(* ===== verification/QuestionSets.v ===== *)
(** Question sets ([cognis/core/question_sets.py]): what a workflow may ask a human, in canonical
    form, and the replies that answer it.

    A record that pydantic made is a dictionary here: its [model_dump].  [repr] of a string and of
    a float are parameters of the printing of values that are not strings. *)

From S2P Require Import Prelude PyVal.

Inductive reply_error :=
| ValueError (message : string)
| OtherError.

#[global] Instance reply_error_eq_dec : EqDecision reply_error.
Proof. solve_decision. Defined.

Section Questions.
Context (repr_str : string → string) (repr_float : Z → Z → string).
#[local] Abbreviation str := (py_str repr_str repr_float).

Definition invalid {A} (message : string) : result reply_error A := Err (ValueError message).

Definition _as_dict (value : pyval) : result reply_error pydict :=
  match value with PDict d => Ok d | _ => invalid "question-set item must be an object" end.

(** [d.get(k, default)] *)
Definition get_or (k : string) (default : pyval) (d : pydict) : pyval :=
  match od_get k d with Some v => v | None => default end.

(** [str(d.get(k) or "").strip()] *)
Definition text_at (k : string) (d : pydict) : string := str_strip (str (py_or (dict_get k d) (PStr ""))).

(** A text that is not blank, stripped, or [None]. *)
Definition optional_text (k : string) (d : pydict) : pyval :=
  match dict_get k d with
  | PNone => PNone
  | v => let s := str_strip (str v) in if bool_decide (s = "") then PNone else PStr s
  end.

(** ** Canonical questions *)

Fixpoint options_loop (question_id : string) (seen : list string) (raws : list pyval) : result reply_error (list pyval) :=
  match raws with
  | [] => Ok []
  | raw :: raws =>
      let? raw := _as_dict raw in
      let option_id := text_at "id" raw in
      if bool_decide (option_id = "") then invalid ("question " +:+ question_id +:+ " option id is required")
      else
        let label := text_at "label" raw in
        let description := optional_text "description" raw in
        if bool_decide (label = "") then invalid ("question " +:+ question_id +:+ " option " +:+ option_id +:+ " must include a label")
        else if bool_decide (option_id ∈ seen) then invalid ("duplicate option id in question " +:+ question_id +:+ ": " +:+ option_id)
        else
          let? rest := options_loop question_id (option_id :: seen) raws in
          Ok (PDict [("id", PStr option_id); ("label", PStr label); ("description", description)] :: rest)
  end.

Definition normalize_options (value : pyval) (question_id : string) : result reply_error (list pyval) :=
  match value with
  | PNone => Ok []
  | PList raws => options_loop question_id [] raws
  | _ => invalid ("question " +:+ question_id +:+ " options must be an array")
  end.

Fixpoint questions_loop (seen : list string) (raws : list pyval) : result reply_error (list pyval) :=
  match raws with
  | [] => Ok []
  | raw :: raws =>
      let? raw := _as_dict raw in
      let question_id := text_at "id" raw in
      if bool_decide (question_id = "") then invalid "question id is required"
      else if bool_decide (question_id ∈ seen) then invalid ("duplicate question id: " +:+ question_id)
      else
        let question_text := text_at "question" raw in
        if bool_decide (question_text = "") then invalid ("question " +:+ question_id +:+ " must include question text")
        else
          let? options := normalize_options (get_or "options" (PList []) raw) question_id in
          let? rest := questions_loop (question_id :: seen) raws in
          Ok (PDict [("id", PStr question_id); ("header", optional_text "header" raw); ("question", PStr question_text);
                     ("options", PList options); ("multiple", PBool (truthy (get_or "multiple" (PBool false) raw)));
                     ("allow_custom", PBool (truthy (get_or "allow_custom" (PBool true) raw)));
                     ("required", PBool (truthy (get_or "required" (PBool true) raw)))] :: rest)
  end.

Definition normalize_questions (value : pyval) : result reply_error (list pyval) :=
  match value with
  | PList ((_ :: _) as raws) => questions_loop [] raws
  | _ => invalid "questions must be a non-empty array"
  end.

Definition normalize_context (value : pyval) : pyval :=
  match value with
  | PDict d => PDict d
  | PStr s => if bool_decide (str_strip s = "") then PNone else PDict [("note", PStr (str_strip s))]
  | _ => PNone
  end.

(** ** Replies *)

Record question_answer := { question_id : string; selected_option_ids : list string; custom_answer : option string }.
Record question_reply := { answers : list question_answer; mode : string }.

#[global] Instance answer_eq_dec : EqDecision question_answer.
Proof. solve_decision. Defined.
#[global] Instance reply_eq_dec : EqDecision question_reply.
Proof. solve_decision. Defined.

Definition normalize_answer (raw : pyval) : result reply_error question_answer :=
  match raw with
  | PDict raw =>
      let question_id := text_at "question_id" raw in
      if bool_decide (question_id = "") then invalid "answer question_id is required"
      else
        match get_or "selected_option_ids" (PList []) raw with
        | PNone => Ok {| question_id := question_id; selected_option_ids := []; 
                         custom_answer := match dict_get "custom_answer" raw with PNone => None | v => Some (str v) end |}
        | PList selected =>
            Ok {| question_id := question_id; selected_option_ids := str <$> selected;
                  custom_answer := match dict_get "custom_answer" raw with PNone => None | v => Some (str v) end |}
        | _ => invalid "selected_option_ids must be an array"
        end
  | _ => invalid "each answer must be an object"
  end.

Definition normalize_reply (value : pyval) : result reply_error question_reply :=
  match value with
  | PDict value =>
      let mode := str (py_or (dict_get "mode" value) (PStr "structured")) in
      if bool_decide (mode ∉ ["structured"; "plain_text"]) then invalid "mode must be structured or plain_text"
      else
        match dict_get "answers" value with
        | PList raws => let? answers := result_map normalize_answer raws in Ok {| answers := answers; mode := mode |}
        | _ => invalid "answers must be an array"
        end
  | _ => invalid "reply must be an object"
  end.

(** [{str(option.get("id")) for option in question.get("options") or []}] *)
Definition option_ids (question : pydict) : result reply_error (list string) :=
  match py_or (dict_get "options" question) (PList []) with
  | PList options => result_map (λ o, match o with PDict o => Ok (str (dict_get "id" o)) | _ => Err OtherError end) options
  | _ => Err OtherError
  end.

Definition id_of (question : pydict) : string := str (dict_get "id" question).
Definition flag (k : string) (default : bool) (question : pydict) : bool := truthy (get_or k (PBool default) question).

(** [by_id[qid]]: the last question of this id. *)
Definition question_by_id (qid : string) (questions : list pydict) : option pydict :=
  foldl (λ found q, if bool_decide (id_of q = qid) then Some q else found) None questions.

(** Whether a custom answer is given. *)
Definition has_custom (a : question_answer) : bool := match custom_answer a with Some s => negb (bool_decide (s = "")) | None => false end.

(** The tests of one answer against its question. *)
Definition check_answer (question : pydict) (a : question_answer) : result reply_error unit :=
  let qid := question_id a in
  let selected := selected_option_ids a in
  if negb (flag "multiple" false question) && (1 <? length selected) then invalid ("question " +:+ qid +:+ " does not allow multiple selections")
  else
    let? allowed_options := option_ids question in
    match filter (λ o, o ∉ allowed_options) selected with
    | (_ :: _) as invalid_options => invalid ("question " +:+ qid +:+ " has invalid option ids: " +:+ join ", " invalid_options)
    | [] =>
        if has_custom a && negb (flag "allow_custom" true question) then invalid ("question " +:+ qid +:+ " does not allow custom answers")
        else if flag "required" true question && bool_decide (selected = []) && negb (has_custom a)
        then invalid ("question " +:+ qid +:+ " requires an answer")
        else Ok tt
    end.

· · · · · · ·

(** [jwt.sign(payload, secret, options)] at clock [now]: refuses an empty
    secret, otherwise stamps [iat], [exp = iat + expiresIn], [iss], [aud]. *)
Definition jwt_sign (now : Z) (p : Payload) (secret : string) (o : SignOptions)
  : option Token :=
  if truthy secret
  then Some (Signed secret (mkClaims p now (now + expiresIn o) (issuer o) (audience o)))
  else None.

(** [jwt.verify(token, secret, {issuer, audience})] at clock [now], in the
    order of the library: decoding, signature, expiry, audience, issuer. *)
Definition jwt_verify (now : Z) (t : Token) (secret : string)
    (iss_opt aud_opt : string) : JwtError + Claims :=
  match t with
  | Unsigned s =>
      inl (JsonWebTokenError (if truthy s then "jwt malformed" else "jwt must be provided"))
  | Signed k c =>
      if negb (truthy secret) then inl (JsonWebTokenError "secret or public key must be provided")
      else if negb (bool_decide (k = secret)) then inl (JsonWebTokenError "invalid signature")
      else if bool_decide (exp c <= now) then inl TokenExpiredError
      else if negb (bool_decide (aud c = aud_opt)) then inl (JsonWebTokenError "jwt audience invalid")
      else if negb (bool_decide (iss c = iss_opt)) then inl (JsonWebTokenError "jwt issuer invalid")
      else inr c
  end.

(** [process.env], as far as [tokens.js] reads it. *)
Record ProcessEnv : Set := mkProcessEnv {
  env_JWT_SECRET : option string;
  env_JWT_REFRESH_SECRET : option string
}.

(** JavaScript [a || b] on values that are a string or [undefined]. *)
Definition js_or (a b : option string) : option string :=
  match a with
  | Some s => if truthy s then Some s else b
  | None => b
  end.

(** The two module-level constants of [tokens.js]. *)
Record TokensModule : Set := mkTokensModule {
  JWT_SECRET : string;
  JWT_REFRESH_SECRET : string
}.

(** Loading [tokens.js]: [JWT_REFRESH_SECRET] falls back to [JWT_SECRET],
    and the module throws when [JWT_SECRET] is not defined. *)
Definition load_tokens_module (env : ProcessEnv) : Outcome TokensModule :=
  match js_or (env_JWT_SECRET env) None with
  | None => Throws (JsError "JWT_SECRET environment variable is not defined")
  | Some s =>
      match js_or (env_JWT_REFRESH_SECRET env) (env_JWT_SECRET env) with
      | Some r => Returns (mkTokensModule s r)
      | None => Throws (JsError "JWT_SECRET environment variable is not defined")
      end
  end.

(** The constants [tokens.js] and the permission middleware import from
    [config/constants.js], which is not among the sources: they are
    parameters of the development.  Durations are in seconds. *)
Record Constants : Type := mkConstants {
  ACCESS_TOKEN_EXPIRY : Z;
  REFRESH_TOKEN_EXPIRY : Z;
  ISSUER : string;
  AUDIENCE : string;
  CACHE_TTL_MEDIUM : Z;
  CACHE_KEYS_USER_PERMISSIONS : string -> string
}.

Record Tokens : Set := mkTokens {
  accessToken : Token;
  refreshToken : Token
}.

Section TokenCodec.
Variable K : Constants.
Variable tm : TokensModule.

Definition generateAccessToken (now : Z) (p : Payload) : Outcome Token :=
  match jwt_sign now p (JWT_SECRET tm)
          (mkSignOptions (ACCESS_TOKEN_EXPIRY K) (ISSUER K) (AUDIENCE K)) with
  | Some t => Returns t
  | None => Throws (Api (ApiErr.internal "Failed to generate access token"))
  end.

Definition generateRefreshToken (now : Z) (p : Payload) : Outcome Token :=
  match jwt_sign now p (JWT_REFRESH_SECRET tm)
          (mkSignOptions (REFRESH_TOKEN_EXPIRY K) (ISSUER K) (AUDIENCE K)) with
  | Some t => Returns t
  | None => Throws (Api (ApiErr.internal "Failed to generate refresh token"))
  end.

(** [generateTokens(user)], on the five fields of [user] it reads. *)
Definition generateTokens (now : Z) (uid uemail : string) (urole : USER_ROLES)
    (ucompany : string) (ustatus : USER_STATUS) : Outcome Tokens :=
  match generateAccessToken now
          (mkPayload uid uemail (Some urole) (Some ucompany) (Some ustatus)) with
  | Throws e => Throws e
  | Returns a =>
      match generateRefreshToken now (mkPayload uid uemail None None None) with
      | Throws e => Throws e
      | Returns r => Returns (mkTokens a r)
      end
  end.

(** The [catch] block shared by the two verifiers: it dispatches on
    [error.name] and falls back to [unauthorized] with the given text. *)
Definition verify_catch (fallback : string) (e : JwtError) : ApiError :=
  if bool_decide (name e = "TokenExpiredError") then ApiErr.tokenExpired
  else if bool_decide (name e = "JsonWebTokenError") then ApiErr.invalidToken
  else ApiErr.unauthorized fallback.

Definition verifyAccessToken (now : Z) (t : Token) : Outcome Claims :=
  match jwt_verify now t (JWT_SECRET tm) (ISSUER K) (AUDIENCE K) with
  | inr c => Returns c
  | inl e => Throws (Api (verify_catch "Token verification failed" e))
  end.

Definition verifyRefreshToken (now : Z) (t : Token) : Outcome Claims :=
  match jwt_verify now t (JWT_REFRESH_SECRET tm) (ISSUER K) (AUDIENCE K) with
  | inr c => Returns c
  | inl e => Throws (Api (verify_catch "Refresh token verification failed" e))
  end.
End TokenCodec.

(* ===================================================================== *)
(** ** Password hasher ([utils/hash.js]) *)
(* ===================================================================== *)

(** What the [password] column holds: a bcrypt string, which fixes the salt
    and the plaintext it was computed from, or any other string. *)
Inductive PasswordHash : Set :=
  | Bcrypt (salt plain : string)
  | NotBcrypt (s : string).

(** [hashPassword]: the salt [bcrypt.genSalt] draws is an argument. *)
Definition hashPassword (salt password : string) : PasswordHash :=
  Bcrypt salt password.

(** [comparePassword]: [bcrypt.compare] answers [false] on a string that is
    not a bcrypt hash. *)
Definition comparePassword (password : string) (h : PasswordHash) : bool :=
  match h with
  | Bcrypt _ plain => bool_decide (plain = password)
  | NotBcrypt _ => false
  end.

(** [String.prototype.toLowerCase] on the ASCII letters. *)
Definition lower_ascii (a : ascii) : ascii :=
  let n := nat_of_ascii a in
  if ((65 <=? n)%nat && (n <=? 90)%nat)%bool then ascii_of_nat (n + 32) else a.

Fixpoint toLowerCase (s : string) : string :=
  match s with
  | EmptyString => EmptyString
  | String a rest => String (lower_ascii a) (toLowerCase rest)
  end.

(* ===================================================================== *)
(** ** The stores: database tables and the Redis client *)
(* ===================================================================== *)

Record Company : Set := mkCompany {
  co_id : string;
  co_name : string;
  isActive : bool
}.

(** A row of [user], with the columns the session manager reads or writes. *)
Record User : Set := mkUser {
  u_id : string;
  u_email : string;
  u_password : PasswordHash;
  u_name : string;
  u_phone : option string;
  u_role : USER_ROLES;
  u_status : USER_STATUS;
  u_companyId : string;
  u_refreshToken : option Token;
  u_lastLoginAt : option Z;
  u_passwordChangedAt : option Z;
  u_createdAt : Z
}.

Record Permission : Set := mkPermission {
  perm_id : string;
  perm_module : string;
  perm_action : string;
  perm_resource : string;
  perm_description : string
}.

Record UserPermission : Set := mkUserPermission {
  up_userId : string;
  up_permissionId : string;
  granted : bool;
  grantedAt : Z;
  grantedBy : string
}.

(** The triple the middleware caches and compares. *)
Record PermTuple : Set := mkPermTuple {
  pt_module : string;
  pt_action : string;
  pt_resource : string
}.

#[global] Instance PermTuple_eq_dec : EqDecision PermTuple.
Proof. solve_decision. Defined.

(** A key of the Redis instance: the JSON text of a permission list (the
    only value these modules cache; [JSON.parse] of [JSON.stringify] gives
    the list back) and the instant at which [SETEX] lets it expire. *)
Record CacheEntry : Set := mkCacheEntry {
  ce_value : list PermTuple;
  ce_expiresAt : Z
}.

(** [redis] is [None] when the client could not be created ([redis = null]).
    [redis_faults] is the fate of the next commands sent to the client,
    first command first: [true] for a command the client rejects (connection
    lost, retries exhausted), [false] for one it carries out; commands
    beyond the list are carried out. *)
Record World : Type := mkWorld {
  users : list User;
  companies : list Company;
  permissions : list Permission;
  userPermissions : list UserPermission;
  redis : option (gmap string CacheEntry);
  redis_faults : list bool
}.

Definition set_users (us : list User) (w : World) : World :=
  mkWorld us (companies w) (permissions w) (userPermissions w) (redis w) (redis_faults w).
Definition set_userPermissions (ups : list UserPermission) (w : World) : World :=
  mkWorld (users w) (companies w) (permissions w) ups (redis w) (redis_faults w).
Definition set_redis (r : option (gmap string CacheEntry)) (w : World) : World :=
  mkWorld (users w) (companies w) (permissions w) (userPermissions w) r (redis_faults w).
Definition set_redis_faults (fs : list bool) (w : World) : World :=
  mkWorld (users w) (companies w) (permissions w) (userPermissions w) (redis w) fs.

· · · · · · ·

Each line above where the word "salt" occurs should be returned in full.

(** What the [password] column holds: a bcrypt string, which fixes the salt
  | Bcrypt (salt plain : string)
(** [hashPassword]: the salt [bcrypt.genSalt] draws is an argument. *)
Definition hashPassword (salt password : string) : PasswordHash :=
  Bcrypt salt password.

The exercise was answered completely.